The company expects the initial research phase to last three years or more, but it expects to be able to begin mining earlier.
"The exploration phase may take three years or even longer. However, Tournigan may begin the production phase before exploration is fully completed. For instance, the Sturec zone could be mined while we are exploring the Wolf zone," said Bartalský.
However, before construction of the mine can start, the company will have to receive approvals from government agencies, which could take between 12 and 18 months. Kremnica Gold estimates that the construction itself will take a further year.
Tournigan did not specify whether it would be surface or pit mining, but assured the public that environmental concerns would be considered.
"We will mine ecologically, or not at all," said Poulus.
Bartalský emphasised that the need for ecological mining is based not only on the company precepts, but also on practical needs.
"The mining industry has been very successful in improving techniques to help protect the environment. A big factor is that banks that provide financing for mining projects do not want to be involved with projects that pollute or create any environmental problems. It is impossible to start mining without complying with the Environmental Impact Assessment law. The project should meet all Slovak environmental standards which are now in compliance with EU environmental legislation," he explained.
"Modern mining and treatment operations reduce pollution to a minimum. All possible negative effects are now carefully contained by extensive research before the mining takes place and by closed-loop processes (e.g. water recycling) once production begins. Ground contamination is controlled by safety systems that reduce accidents, along with technology to make the process pollution-free," added Bartalský.

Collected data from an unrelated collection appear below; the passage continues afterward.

(* ===== verification/RecordInner.v ===== *)
(** * The inner content type of TLS1.3

    s2n_tls13_parse_record_type (tls/s2n_record_read.c) removes the padding of
    zeros and takes the last other byte as the content type. *)
From S2P Require Import Prelude Errors CMem Platform Safety Blob Alloc Stuffer StufferInv StufferWrite StufferSpec NetworkOrder StufferBuild.
From S2P Require Import HandshakeTables Connection Libcrypto Hash Hmac Ciphers CipherSuites RecordState RecordRead.
Open Scope Z_scope.

Module RecordInner.

(** The content and the content type in a TLSInnerPlaintext (RFC 8446 5.2). *)
Fixpoint split_rev (l : list Z) : option (list Z * Z) :=
  match l with
  | [] => None
  | b :: l => if b =? 0 then split_rev l else Some (rev l, b)
  end.
Definition split_inner (l : list Z) : option (list Z * Z) := split_rev (rev l).

Lemma split_inner_snoc l b : split_inner (l ++ [b]) = if b =? 0 then split_inner l else Some (l, b).
Proof. unfold split_inner. rewrite rev_app_distr. simpl. by rewrite rev_involutive. Qed.

Lemma split_inner_padded content t n : t <> 0 -> split_inner (content ++ [t] ++ repeat 0 n) = Some (content, t).
Proof.
  intros Ht. induction n as [|n IH].
  - rewrite app_nil_r, split_inner_snoc. by rewrite (proj2 (Z.eqb_neq _ _) Ht).
  - replace (repeat 0 (S n)) with (repeat 0 n ++ [0]) by (symmetry; apply repeat_cons). by rewrite !app_assoc, split_inner_snoc, <- app_assoc.
Qed.

Section Inner.
Context `{HP : Platform} `{HB : !BlobAllocator}.

(** Wiping the end leaves the rest. *)
Lemma wp_wipe_end (w : world) s k Q E :
  heap_ok (hp w) -> stuffer_ok (hp w) s -> 0 <= k <= write_cursor s ->
  (forall w' s', step_ok w s w' s' -> s' = truncated k s -> written (hp w') s' = take (Z.to_nat (write_cursor s - k)) (written (hp w) s) -> Q tt w' s') ->
  wp (s2n_stuffer_wipe_n k) (w, s) Q E.
Proof.
  intros Hh Hs Hk HQ. apply wp_wipe_n; [done|done|lia|]. intros h' Hh' Hst. apply HQ; [done|done|].
  pose proof (ok_write _ _ Hs). unfold truncated in Hh'. rewrite (Z.min_l k) in Hh' by lia. cbn [write_cursor] in Hh'. unfold written, truncated. cbn [blob write_cursor hp]. rewrite (Z.min_l k) by lia.
  unfold fill, at_offset in Hh'. cbn [blob] in Hh'. destruct (data (blob s)) as [q|] eqn:Hq; [|by rewrite take_nil].
  assert (Hv : forall j, 0 <= j <= write_cursor s -> valid_access (hp w) q j).
  { intros j Hj. pose proof (stuffer_access Hs q 0 j Hq ltac:(lia) ltac:(lia) ltac:(lia)) as Ha. destruct q. simpl in Ha. by rewrite Z.add_0_r in Ha. }
  rewrite Hh', bytes_at_heap_with_disjoint; [| |apply Hv; lia|simpl; lia].
  2: { rewrite zlen_repeat by lia. apply (stuffer_access Hs); [done|lia..]. }
  pose proof (bytes_at_sub _ q _ 0 (write_cursor s - k) (Hv (write_cursor s) ltac:(lia)) ltac:(lia) ltac:(lia) ltac:(lia)) as Hsub.
  rewrite Z.add_0_r in Hsub. destruct q. simpl in Hsub. rewrite Hsub. unfold zslice. by rewrite drop_0.
Qed.

(** The loop, at the end of the data [l]. *)
Lemma wp_record_type_loop l : forall (w : world) s (n : nat) Q E,
  world_ok w -> stuffer_ok (hp w) s -> written (hp w) s = l -> read_cursor s = write_cursor s -> (length l < n)%nat ->
  (forall content t w' s', split_inner l = Some (content, t) -> written (hp w') s' = content -> step_ok w s w' s' -> Q t w' s') ->
  (split_inner l = None -> forall w' s', step_ok w s w' s' -> E S2N_ERR_STUFFER_OUT_OF_DATA w' s') ->
  wp (record_type_loop n 0) (w, s) Q E.
Proof.
  induction l as [|b l IH] using rev_ind; intros w s n Q E Hw Hs Hl Hrc Hn HQ HE; (destruct n as [|n]; [simpl in Hn; lia|]);
    pose proof (written_len Hs) as Hlen; rewrite Hl in Hlen; pose proof (ok_read _ _ Hs); pose proof Hw as [Hh _]; simpl record_type_loop.
  - change (zlen (@nil Z)) with 0 in Hlen. apply wp_bind, wp_rewind_read; [done|lia|lia|]. intros _. apply HE; [done|]. by apply step_ok_refl.
  - rewrite zlen_app in Hlen. change (zlen [b]) with 1 in Hlen. pose proof (zlen_nonneg l). rewrite length_app in Hn. simpl in Hn.
    apply wp_bind, wp_rewind_read; [done|lia| |lia]. intros _.
    set (s1 := set_read_cursor (read_cursor s - 1) s). assert (Hs1 : stuffer_ok (hp w) s1) by (apply set_read_ok; [done|lia]).
    assert (Hu1 : unread (hp w) s1 = [b]).
    { unfold unread. change (written (hp w) s1) with (written (hp w) s). rewrite Hl. cbn [read_cursor s1 set_read_cursor].
      rewrite drop_app_length'; [done|]. unfold zlen in *. lia. }
    apply wp_bind, wp_bind, wp_read_bytes_local; [done|lia| |simpl; lia]. intros _. rewrite Hu1. apply wp_ret.
    change (znth (take (Z.to_nat 1) [b]) 0) with b.
    assert (E1 : advanced 1 s1 = s) by (unfold advanced, s1, set_read_cursor; destruct s; simpl; f_equal; lia). rewrite E1.
    apply wp_bind, wp_wipe_end; [done|done|lia|]. intros w' s' Hst Hs' Hwr. rewrite Hl in Hwr.
    replace (Z.to_nat (write_cursor s - 1)) with (length l) in Hwr by (unfold zlen in *; lia). rewrite take_app_length in Hwr.
    rewrite split_inner_snoc in HQ, HE. destruct (Z.eqb_spec b 0) as [-> |Hb].
    + apply IH; [by eapply step_world_ok|apply Hst|done| |lia| |].
      * rewrite Hs'. unfold truncated. simpl. lia.
      * intros content t w2 s2 Hsp Hw2 Hst2. eapply HQ; [done|done|by eapply step_ok_trans].
      * intros Hsp w2 s2 Hst2. eapply HE; [done|by eapply step_ok_trans].
    + destruct n as [|n]; simpl; rewrite (proj2 (Z.eqb_neq _ _) Hb); apply wp_ret; by eapply HQ.
Qed.

Lemma wp_parse_record_type (w : world) (s : s2n_stuffer) : world_ok w -> stuffer_ok (hp w) s ->
  wp s2n_tls13_parse_record_type (w, s)
    (fun t w' s' => exists content, split_inner (written (hp w) s) = Some (content, t) /\
      unread (hp w') s' = content /\ zlen content <= 2 ^ 14 /\ zlen (unread (hp w) s) <= 2 ^ 14 + 17 /\ step_ok w s w' s')
    (fun e w' s' => (2 ^ 14 + 17 < zlen (unread (hp w) s) \/ split_inner (written (hp w) s) = None \/
      exists content t, split_inner (written (hp w) s) = Some (content, t) /\ 2 ^ 14 < zlen content) /\ step_ok w s w' s').
Proof.
  intros Hworld Hstuffer. pose proof Hworld as [Hh _]. pose proof (ok_read _ _ Hstuffer). pose proof (written_len Hstuffer) as Hwl.
  rewrite (unread_len Hstuffer). change (2 ^ 14 + 17) with 16401. change (2 ^ 14) with 16384.
  apply wp_bind, wp_get_obj. rewrite (data_available_eq Hstuffer). change (S2N_MAXIMUM_INNER_PLAINTEXT_LENGTH + 16) with 16401.
  apply wp_bind, wp_ensure; intros Hz; zbool; [|split; [by left|by apply step_ok_refl]].
  apply wp_bind, wp_skip_read; [done|lia| |lia]. intros _. set (s1 := advanced (write_cursor s - read_cursor s) s).
  assert (Hs1 : stuffer_ok (hp w) s1) by (apply advanced_ok; [done|lia]).
  assert (Hst1 : step_ok w s w s1) by (by apply step_ok_cursors).
  apply wp_bind. eapply (wp_record_type_loop (written (hp w) s)); [done|done|done|simpl; lia|unfold zlen in Hwl; lia| |].
  - intros content t w2 s2 Hsp Hw2 Hst2. pose proof (step_stuffer _ _ _ _ Hst2) as Hs2.
    apply wp_bind, wp_reread; [done|]. pose proof (written_len Hs2) as Hl2. rewrite Hw2 in Hl2. pose proof (ok_read _ _ Hs2).
    assert (Hs3 : stuffer_ok (hp w2) (set_read_cursor 0 s2)) by (apply set_read_ok; [done|lia]).
    assert (Hst3 : step_ok w s w2 (set_read_cursor 0 s2)).
    { eapply step_ok_trans; [exact Hst1|]. eapply step_ok_trans; [exact Hst2|]. apply step_ok_cursors; [apply Hst2|done|done]. }
    apply wp_bind, wp_get_obj. rewrite (data_available_eq Hs3). simpl. rewrite Z.sub_0_r.
    apply wp_bind, wp_ensure; intros Hz2; change (S2N_MAXIMUM_INNER_PLAINTEXT_LENGTH - 1) with 16384 in Hz2; zbool.
    + apply wp_ret. exists content. split_goal; [done| |lia|lia|done]. unfold unread. simpl. rewrite drop_0. exact Hw2.
    + split; [|done]. right. right. exists content, t. split; [done|lia].
  - intros Hsp w2 s2 Hst2. split; [right; by left|]. by eapply step_ok_trans.
Qed.

(** C15 The content type of TLS1.3 is found behind any padding.  On decrypted bytes,
    s2n_tls13_parse_record_type returns the last byte that is not zero and
    leaves exactly the bytes before it to read; it fails when all bytes are
    zero, when more than 2^14 + 17 bytes are there or when more than 2^14 bytes
    of content are left.  The loop over the padding always ends. *)
Theorem parse_record_type_correct (w : world) (s : s2n_stuffer) (Hworld : world_ok w) (Hstuffer : stuffer_ok (hp w) s) :
  match s2n_tls13_parse_record_type (w, s) with
  | (Ok t, (w', s')) => exists content, split_inner (written (hp w) s) = Some (content, t) /\
      unread (hp w') s' = content /\ zlen content <= 2 ^ 14 /\ zlen (unread (hp w) s) <= 2 ^ 14 + 17 /\ step_ok w s w' s'
  | (Err e, (w', s')) => (2 ^ 14 + 17 < zlen (unread (hp w) s) \/ split_inner (written (hp w) s) = None \/
      exists content t, split_inner (written (hp w) s) = Some (content, t) /\ 2 ^ 14 < zlen content) /\ step_ok w s w' s'
  | (UB, _) => False
  end.
Proof.
  pose proof (wp_parse_record_type w s Hworld Hstuffer) as Hrun.
  unfold wp in Hrun. by destruct (s2n_tls13_parse_record_type (w, s)) as [[t|e|] [w' s']].
Qed.
End Inner.

(** Two bytes of application data, padded with three zeros. *)
Definition demo_inner_world : world := World {[1%positive := [104; 105; 23; 0; 0; 0]]} started_statics.
Definition demo_inner : s2n_stuffer := Stuffer (Blob (Some (Ptr 1 0)) 6 0 false) 0 6 6 false false false.

Lemma parse_record_type_correct_witness :
  exists w' s', @s2n_tls13_parse_record_type demo_platform (demo_inner_world, demo_inner) = (Ok 23, (w', s')) /\ unread (hp w') s' = [104; 105].
Proof.
  assert (Hw : world_ok demo_inner_world).
  { split; [apply map_Forall_singleton; solve_bytes|]. split; [done|]. simpl. unfold is_u32. lia. }
  assert (Hs : stuffer_ok (hp demo_inner_world) demo_inner).
  { split; simpl; try done; try lia. split; simpl; unfold is_u32; try done; try lia. intros p [= <-]. solve_valid_access. }
  pose proof (@parse_record_type_correct demo_platform demo_inner_world demo_inner Hw Hs) as H.
  destruct (s2n_tls13_parse_record_type (demo_inner_world, demo_inner)) as [[t|e|] [w' s']].
  - destruct H as (content & Hsp & Hu & _). exists w', s'. injection Hsp as <- <-. by rewrite Hu.
  - destruct H as [[Hlt|[Hn|(content & t & Hsp & Hlt)]] _].
    + by vm_compute in Hlt.
    + discriminate Hn.
    + injection Hsp as <- <-. by vm_compute in Hlt.
  - destruct H.
Defined.
End RecordInner.
Export RecordInner.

Poulus would not speculate as to the level of investment needed for the mining phase of the project, nor how many local jobs could be created.
Poulus explained that uncertainty as to the size of the deposit and the future level of gold prices invalidated such conjecture.
"In the case that the [world gold price] falls below US$ 200 (€180) an ounce, the mine would not be profitable," he said.
The current price of gold is expected to remain above US$320 (€287) into 2004, according to the Financial Forecast Center.